Asked about multimillion-pound salaries drawn by some care company bosses who provide care that is deemed inadequate or requires improvement, Cottrell said: “I imagine there will be a place for public and private partnerships but we do need some checks and balances, to put it mildly, where clearly unscrupulous people [are] making profit inappropriately while not providing the care that is needed. There needs to be proper scrutiny and oversight of all of that.”

About 80% of paid-for care is delivered by for-profit organisations, some of which have generated substantial profits at a time when low pay has contributed to more than 165,000 vacancies and a rise in the number of care homes rated inadequate by inspectors last year compared with before the Covid pandemic.

Last week, the Guardian reported how the owner of Runwood Homes, a chain of 60 care homes, drew at least £15m in salary and dividends from the company in just five years. Barchester, one of the largest care home chains, awarded its highest paid director £3.2m over 2020 and 2021.

The archbishops’ commission on reimagining England’s social care system called for tax rises to fund a new NHS-style universal social care system that could cost an extra £15bn a year. The chancellor, Jeremy Hunt, the care minister Helen Whately, and the shadow care minister Liz Kendall, have been briefed on its conclusions. The government responded saying it was “working with a range of stakeholders on how best to improve adult social care” and was planning to publish a two-year plan for changes this spring.

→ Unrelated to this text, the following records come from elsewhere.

Definition Burn (bc : Blockchain) (amount : Z) : Blockchain :=
  let amount := if nd_TokenSupply bc <? amount then nd_TokenSupply bc else amount in
  bc <| nd_TokenSupply ::= λ s, s -! amount |>.

(** [for i := 0; i < era && bonus > 1; i++]: every round lowers the bonus, so from
    80 it makes fewer than 80 rounds and stops by itself
    ([decay_bonus_enough]). *)
Fixpoint decay_bonus (rounds : nat) (era bonus : Z) : Z :=
  match rounds with
  | O => bonus
  | S rounds =>
      if (0 <? era) && (1 <? bonus)
      then decay_bonus rounds (era - 1) ((bonus *! AlucardDecayFactor) `div` 100) else bonus
  end.

Definition BlockReward (blockHeight : Z) : Z :=
  if blockHeight =? 0 then AlucardBaseEmission +! AlucardBonusStart else
  let era := blockHeight `div` AlucardCycleBlocks in
  AlucardBaseEmission +! decay_bonus 80 era AlucardBonusStart.

Definition treasuryBuyback (bc : Blockchain) : Blockchain :=
  if nd_TokenSupply bc <=? 0 then bc else
  match nd_Ledger bc !! CommunityFundAddress with
  | None => bc
  | Some cfAcct =>
      if acc_Balance cfAcct =? 0 then bc else
      let burn := acc_Balance cfAcct `div` 10 in
      let burn := if nd_TokenSupply bc `div` 100 <? burn then nd_TokenSupply bc `div` 100 else burn in
      if 0 <? burn then
        let bc := on_account (debit burn) CommunityFundAddress bc in
        let bc := bc <| nd_TokenSupply ::= λ s, s -! burn |> in
        appendAuditEntry bc "treasury_buyback" CommunityFundAddress ("amount=" +:+ FormatInt burn)
      else bc
  end.

(** ** Escrows, proposals, authorities, agreements *)

(** The escrow is paid for and stored before the assignment to
    [IrreversibleTxs]. *)
Definition CreateEscrow (bc : Blockchain) (from to : string) (amount : Z) (serviceID : string)
    : outcome Escrow * Blockchain :=
  match nd_Ledger bc !! from with
  | None => (Err "insufficient funds", bc)
  | Some fromAccount =>
      if acc_Balance fromAccount <? amount then (Err "insufficient funds", bc) else
      let bc := on_account (debit amount) from bc in
      let '(now, bc) := UnixNano bc in
      let id := "escrow-" +:+ FormatInt now in
      let escrow := mkEscrow id from to amount serviceID "active" true in
      let bc := bc <| nd_Escrows ::= <[id := escrow]> |> in
      match MarkIrreversible bc id with
      | (Ok _, bc) =>
          let bc := appendAuditEntry bc "escrow_created" from
            ("to=" +:+ to +:+ " amount=" +:+ FormatInt amount +:+ " service_id=" +:+ serviceID +:+
             " irreversible=true") in
          (Ok escrow, bc)
      | (Err e, bc) => (Err e, bc)
      | (Panic e, bc) => (Panic e, bc)
      end
  end.

Definition CreateProposal (bc : Blockchain) (title description : string)
    : GovernanceProposal * Blockchain :=
  let '(now, bc) := UnixNano bc in
  let id := "proposal-" +:+ FormatInt now in
  let proposal := mkGovernanceProposal id title description ∅ "open" in
  let bc := bc <| nd_Proposals ::= <[id := proposal]> |> in
  let bc := appendAuditEntry bc "proposal_created" "governance"
              ("id=" +:+ id +:+ " title=" +:+ title) in
  (proposal, bc).

Definition VoteProposal (bc : Blockchain) (id voter : string) : Blockchain :=
  match nd_Proposals bc !! id with
  | None => bc
  | Some proposal =>
      if bool_decide (prop_ID proposal = "") then bc else
      let proposal := proposal <| prop_Votes ::= <[voter := true]> |> in
      let bc := bc <| nd_Proposals ::= <[id := proposal]> |> in
      appendAuditEntry bc "proposal_voted" voter ("proposal_id=" +:+ id)
  end.

Definition AddAuthority (bc : Blockchain) (address : string) : Blockchain :=
  bc <| nd_Authorities ::= λ l, l ++ [address] |>.

Definition RegisterValidator (bc : Blockchain) (address : string) (stake : Z)
    : outcome unit * Blockchain :=
  match nd_Ledger bc !! address with
  | None => (Err "insufficient funds or stake below minimum", bc)
  | Some account =>
      if (acc_Balance account <? stake) || (stake <? MinStake) then
        (Err "insufficient funds or stake below minimum", bc) else
      let bc := on_account (lock_stake stake) address bc in
      let '(joined, bc) := Unix bc in
      let '(rotated, bc) := Unix bc in
      let '(now, bc) := Unix bc in
      let v := mkValidator "" address stake true joined 100 0 rotated
                 (i64 (now + 30 * 24 * 60 * 60)) in
      let bc := bc <| nd_Validators ::= <[address := v]> |> in
      (Ok tt, appendAuditEntry bc "validator_registered" address ("stake=" +:+ FormatInt stake))
  end.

The archbishops, alongside council social services bosses and care workers, want longer-term change. Cottrell criticised “muddling along as we are with sticking plasters over problems here, there and everywhere”. He said this was “costing an awful lot more, not just financially, but in people’s lives that are not flourishing in the way that they can be”.

Asked if the archbishops’ vision of a new care system would allow for-profit providers to continue to dominate the sector, Cottrell said: “It should be led and dominated by the right values and then you work out how to deliver it.”

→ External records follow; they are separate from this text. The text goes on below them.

Lemma relayToPeers_frame msg remote p : io_frame p (relayToPeers msg remote p).1.
Proof.
  unfold relayToPeers. generalize (p2_peers p). intros l.
  apply (foldl_inv (λ acc : P2PNode * list string, io_frame p acc.1)); [|apply io_frame_refl].
  intros [q sent] peer _ Hq. eapply io_frame_trans; [exact Hq|]. apply node_relay_one_frame.
Qed.

Lemma relayed_frame msg remote p :
  io_frame p (relayed msg remote p).2 ∧
  (relayed msg remote p).1 = ([], (relayToPeers msg remote p).2).
Proof.
  unfold relayed. pose proof (relayToPeers_frame msg remote p) as Hf.
  destruct (relayToPeers msg remote p) as [q sent]. done.
Qed.

(** ** Chains stay linked *)

(** Never empty, from index 0, every block following the one before. *)
Definition chain_ok bc : Prop :=
  (∃ genesis rest, nd_Chain bc = genesis :: rest ∧ blk_Index genesis = 0) ∧ linked (nd_Chain bc).

Lemma chain_ok_same bc bc' : nd_Chain bc' = nd_Chain bc → chain_ok bc → chain_ok bc'.
Proof. unfold chain_ok. by intros ->. Qed.

Lemma node_linked_index l genesis rest :
  l = genesis :: rest → blk_Index genesis = 0 → linked l →
  ∀ i b, l !! i = Some b → blk_Index b = u64 (Z.of_nat i).
Proof.
  intros -> Hg Hl i. induction i as [|i IH]; intros b Hb.
  - cbn in Hb. injection Hb as <-. by rewrite Hg.
  - destruct (lookup_lt_is_Some_2 (genesis :: rest) i) as [c Hc].
    { apply lookup_lt_Some in Hb. lia. }
    destruct (Hl i c b Hc Hb) as [-> _]. rewrite (IH c Hc), u64_add_l. f_equal. lia.
Qed.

Asked if taking multimillion pound-dividends was the right values, he said: “I am really concerned about that, and that clearly needs to be part of the conversation.”

Care England, which represents some of the largest private care companies, has previously argued that in many cases companies are struggling with low fees paid by councils for social care beds and has urged the government to provide more funding.

Martin Green, its chief executive, said on Tuesday that international investors had a right to seek returns on their investment in UK care homes and challenged the Church of England to invest some of its own money into the care system.

Welby said: “There is an opportunity for change, to rebuild something broken into something much better – to reimagine.”

The archbishops’ plan proposes a new national care covenant – similar to the armed forces covenant in which the nation commits to the fair treatment of people who have undertaken military service – setting out the rights and responsibilities of national and local governments, communities, families and citizens.

In a reference to the political churn that has sidelined several previous attempts at change, Welby remarked that the government review was commissioned “two prime ministers and four health secretaries ago”.

He said the proposals were an attempt to “reverse the usual political question: what do we spend our money on?” and instead ask “what are our values for the society and country we seek in the world in which we live? And how do we finance it over the long term?”